• _Task statement_
Below are some records. Set each one down exactly as it reads.

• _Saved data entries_

══════════

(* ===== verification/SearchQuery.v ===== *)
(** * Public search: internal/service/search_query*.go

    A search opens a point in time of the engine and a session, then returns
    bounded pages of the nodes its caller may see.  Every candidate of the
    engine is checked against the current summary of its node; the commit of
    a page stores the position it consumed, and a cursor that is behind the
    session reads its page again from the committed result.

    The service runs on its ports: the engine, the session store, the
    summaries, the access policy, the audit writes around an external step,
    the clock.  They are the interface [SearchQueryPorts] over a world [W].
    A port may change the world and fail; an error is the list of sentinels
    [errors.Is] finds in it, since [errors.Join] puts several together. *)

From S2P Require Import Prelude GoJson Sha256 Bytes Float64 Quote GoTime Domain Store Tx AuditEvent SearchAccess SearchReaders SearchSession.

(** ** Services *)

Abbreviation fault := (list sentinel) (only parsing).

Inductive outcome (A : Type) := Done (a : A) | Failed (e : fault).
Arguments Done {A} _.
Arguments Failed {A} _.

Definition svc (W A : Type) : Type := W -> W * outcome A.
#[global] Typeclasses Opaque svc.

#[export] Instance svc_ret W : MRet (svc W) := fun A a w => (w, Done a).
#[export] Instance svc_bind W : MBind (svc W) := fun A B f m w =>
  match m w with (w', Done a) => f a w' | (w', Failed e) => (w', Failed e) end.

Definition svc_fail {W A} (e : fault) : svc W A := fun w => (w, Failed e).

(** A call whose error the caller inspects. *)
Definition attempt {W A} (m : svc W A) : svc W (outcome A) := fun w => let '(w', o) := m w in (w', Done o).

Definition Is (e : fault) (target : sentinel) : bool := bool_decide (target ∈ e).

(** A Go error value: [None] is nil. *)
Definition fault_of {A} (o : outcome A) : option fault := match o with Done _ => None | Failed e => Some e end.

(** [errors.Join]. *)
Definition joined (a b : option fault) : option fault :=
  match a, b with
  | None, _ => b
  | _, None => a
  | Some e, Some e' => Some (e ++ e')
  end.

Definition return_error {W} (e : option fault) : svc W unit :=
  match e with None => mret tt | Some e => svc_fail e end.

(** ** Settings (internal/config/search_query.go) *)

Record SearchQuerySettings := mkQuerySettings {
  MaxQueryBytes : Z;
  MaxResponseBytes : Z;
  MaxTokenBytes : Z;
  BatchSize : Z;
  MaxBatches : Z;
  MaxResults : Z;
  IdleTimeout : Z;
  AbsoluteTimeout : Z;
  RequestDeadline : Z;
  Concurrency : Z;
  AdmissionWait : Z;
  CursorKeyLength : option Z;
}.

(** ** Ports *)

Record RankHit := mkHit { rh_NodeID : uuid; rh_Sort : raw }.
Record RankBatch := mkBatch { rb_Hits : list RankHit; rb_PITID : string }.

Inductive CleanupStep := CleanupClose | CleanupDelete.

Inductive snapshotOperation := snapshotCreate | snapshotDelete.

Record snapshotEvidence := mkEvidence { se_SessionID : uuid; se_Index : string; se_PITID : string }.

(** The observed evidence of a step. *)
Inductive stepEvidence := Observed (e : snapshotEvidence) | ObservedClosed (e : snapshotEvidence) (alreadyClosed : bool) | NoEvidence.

══════════

• _Expected output_
(* ===== verification/SearchQuery.v ===== *)
(** * Public search: internal/service/search_query*.go

    A search opens a point in time of the engine and a session, then returns
    bounded pages of the nodes its caller may see.  Every candidate of the
    engine is checked against the current summary of its node; the commit of
    a page stores the position it consumed, and a cursor that is behind the
    session reads its page again from the committed result.

    The service runs on its ports: the engine, the session store, the
    summaries, the access policy, the audit writes around an external step,
    the clock.  They are the interface [SearchQueryPorts] over a world [W].
    A port may change the world and fail; an error is the list of sentinels
    [errors.Is] finds in it, since [errors.Join] puts several together. *)

From S2P Require Import Prelude GoJson Sha256 Bytes Float64 Quote GoTime Domain Store Tx AuditEvent SearchAccess SearchReaders SearchSession.

(** ** Services *)

Abbreviation fault := (list sentinel) (only parsing).

Inductive outcome (A : Type) := Done (a : A) | Failed (e : fault).
Arguments Done {A} _.
Arguments Failed {A} _.

Definition svc (W A : Type) : Type := W -> W * outcome A.
#[global] Typeclasses Opaque svc.

#[export] Instance svc_ret W : MRet (svc W) := fun A a w => (w, Done a).
#[export] Instance svc_bind W : MBind (svc W) := fun A B f m w =>
  match m w with (w', Done a) => f a w' | (w', Failed e) => (w', Failed e) end.

Definition svc_fail {W A} (e : fault) : svc W A := fun w => (w, Failed e).

(** A call whose error the caller inspects. *)
Definition attempt {W A} (m : svc W A) : svc W (outcome A) := fun w => let '(w', o) := m w in (w', Done o).

Definition Is (e : fault) (target : sentinel) : bool := bool_decide (target ∈ e).

(** A Go error value: [None] is nil. *)
Definition fault_of {A} (o : outcome A) : option fault := match o with Done _ => None | Failed e => Some e end.

(** [errors.Join]. *)
Definition joined (a b : option fault) : option fault :=
  match a, b with
  | None, _ => b
  | _, None => a
  | Some e, Some e' => Some (e ++ e')
  end.

Definition return_error {W} (e : option fault) : svc W unit :=
  match e with None => mret tt | Some e => svc_fail e end.

(** ** Settings (internal/config/search_query.go) *)

Record SearchQuerySettings := mkQuerySettings {
  MaxQueryBytes : Z;
  MaxResponseBytes : Z;
  MaxTokenBytes : Z;
  BatchSize : Z;
  MaxBatches : Z;
  MaxResults : Z;
  IdleTimeout : Z;
  AbsoluteTimeout : Z;
  RequestDeadline : Z;
  Concurrency : Z;
  AdmissionWait : Z;
  CursorKeyLength : option Z;
}.

(** ** Ports *)

Record RankHit := mkHit { rh_NodeID : uuid; rh_Sort : raw }.
Record RankBatch := mkBatch { rb_Hits : list RankHit; rb_PITID : string }.

Inductive CleanupStep := CleanupClose | CleanupDelete.

Inductive snapshotOperation := snapshotCreate | snapshotDelete.

Record snapshotEvidence := mkEvidence { se_SessionID : uuid; se_Index : string; se_PITID : string }.

(** The observed evidence of a step. *)
Inductive stepEvidence := Observed (e : snapshotEvidence) | ObservedClosed (e : snapshotEvidence) (alreadyClosed : bool) | NoEvidence.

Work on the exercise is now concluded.